-- Records for this task follows --

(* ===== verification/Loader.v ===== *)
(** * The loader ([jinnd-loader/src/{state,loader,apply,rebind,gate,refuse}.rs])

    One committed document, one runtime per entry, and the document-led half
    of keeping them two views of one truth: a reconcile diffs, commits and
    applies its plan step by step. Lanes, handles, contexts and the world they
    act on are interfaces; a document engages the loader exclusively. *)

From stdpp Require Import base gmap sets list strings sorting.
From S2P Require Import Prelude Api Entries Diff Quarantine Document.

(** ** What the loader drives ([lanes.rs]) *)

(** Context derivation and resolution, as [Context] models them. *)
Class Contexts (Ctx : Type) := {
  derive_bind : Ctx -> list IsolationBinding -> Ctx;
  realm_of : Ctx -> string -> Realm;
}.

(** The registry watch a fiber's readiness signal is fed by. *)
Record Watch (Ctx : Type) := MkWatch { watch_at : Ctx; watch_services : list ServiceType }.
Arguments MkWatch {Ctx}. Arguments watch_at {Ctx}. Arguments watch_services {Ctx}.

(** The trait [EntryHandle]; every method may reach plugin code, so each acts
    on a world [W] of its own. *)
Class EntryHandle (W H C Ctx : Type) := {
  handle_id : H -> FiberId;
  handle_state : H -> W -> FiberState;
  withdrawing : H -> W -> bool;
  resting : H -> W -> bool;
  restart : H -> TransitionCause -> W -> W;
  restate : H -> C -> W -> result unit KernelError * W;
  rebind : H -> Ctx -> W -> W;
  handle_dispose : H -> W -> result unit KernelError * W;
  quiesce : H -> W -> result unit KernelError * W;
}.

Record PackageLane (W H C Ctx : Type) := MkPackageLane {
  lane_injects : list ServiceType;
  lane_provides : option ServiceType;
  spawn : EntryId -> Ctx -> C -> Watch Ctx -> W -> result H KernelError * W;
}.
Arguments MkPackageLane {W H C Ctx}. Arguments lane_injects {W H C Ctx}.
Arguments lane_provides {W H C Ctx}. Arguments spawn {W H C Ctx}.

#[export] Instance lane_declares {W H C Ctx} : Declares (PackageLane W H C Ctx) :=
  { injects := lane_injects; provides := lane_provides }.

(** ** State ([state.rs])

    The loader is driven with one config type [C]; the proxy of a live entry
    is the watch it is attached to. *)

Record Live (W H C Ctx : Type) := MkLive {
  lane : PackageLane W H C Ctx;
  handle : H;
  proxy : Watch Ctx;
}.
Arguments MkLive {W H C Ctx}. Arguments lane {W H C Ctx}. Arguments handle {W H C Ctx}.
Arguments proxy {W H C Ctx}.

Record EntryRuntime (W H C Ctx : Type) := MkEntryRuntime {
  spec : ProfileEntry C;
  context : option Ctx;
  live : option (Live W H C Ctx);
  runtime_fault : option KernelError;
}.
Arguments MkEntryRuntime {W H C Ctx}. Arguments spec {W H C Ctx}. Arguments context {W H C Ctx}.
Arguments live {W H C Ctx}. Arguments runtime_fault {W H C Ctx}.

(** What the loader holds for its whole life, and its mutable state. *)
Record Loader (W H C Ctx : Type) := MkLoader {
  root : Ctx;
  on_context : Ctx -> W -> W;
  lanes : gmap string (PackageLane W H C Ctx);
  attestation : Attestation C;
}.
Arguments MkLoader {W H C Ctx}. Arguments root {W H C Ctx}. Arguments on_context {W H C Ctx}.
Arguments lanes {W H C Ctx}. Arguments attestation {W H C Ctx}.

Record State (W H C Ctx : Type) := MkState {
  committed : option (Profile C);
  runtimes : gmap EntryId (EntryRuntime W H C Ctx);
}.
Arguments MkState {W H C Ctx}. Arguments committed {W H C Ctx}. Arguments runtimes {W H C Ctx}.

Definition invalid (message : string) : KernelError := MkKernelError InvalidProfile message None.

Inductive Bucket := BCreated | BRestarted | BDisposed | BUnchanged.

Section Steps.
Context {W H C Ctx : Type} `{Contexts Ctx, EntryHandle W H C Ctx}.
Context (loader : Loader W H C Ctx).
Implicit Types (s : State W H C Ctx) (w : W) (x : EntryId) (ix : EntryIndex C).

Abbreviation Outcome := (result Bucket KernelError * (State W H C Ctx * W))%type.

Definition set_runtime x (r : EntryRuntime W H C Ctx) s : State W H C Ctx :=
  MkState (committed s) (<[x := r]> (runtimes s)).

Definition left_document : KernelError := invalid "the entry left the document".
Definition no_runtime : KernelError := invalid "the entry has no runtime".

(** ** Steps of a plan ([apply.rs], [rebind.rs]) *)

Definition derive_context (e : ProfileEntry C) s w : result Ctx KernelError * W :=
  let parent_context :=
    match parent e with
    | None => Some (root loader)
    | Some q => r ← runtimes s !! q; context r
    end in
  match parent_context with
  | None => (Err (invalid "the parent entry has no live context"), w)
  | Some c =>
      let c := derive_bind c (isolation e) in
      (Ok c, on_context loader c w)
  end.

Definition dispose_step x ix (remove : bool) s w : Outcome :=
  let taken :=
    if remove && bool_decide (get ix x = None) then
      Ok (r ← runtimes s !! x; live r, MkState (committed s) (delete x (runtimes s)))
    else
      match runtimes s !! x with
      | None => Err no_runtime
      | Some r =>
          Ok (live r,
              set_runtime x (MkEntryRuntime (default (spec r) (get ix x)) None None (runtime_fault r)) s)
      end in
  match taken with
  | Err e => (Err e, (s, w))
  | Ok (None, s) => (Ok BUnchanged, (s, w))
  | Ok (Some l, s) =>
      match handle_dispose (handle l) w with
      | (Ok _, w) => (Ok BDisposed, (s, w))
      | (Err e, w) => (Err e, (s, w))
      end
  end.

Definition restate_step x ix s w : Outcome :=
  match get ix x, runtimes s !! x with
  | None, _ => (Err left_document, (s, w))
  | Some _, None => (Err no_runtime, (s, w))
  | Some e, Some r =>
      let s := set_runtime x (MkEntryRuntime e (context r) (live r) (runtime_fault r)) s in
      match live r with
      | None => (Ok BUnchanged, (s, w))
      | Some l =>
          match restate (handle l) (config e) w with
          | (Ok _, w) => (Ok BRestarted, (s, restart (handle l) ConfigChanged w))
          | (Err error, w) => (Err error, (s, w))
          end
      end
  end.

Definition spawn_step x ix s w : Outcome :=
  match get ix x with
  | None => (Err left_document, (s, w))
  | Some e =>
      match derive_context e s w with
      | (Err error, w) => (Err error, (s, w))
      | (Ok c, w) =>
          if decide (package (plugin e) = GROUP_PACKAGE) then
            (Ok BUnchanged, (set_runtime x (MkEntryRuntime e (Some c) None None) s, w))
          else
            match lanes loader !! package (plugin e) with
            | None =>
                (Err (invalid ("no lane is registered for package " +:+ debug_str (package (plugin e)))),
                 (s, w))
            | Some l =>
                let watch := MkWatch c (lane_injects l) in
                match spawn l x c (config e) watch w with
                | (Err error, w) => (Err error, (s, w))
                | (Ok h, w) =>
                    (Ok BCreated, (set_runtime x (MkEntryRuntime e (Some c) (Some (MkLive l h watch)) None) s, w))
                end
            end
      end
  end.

-- Records for this task concluded --

## Task statement
What is needed is the number of lines in these entries that include the word "MkLive"; please give it alone.

## Output of the task
3